TASK INSTRUCTIONS: If a line in the entries below includes "data", pick it out and copy it.

[EXTRACTED ENTRIES — start]

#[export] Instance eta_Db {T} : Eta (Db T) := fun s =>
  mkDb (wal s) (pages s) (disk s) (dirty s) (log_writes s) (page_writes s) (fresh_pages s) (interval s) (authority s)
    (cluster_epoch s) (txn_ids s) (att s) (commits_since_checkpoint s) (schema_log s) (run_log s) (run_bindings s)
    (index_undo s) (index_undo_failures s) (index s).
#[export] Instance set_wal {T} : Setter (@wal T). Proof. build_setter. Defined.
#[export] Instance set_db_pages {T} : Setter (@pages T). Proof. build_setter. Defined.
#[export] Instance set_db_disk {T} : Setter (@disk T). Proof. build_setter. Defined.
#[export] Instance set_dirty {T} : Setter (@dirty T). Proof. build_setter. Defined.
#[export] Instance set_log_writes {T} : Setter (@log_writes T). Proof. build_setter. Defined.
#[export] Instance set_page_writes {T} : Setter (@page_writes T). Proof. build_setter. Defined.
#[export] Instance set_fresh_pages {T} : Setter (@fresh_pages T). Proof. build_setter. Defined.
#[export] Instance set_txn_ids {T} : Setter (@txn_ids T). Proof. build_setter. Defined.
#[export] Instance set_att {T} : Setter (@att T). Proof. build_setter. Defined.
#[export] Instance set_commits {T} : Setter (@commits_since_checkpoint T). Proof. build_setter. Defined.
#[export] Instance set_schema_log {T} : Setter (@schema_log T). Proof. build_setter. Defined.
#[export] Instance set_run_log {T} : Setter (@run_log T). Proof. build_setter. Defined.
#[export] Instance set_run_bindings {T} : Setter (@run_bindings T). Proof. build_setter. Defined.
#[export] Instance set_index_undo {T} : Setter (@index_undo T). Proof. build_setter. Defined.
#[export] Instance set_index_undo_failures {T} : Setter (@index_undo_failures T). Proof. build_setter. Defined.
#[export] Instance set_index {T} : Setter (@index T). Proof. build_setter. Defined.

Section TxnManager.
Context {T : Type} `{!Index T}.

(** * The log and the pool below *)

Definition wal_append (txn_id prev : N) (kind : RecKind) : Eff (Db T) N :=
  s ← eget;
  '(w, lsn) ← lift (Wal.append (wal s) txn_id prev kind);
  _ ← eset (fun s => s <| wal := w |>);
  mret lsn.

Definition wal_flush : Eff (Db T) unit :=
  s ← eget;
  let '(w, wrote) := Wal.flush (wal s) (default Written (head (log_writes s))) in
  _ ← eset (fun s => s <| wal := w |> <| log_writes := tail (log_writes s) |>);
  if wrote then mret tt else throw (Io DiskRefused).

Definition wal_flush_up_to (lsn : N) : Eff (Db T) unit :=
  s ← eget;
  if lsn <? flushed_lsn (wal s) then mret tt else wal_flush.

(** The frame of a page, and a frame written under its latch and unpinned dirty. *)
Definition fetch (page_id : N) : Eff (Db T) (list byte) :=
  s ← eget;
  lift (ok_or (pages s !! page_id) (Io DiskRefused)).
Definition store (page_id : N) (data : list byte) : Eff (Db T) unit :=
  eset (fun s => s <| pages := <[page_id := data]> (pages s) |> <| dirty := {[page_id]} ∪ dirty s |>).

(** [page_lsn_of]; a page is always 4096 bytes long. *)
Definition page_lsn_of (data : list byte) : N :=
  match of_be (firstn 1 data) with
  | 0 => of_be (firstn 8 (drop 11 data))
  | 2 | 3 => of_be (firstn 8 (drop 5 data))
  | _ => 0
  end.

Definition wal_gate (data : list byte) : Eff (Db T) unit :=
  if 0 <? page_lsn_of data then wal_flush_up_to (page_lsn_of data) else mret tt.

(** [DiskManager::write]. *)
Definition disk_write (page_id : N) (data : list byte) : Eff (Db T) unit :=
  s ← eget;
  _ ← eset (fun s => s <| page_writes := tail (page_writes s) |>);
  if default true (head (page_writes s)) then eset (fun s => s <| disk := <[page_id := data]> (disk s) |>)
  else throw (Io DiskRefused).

[EXTRACTED ENTRIES — finish]

COMPLETED EXERCISE:
Definition store (page_id : N) (data : list byte) : Eff (Db T) unit :=
  eset (fun s => s <| pages := <[page_id := data]> (pages s) |> <| dirty := {[page_id]} ∪ dirty s |>).
Definition page_lsn_of (data : list byte) : N :=
  match of_be (firstn 1 data) with
  | 0 => of_be (firstn 8 (drop 11 data))
  | 2 | 3 => of_be (firstn 8 (drop 5 data))
Definition wal_gate (data : list byte) : Eff (Db T) unit :=
  if 0 <? page_lsn_of data then wal_flush_up_to (page_lsn_of data) else mret tt.
Definition disk_write (page_id : N) (data : list byte) : Eff (Db T) unit :=
  if default true (head (page_writes s)) then eset (fun s => s <| disk := <[page_id := data]> (disk s) |>)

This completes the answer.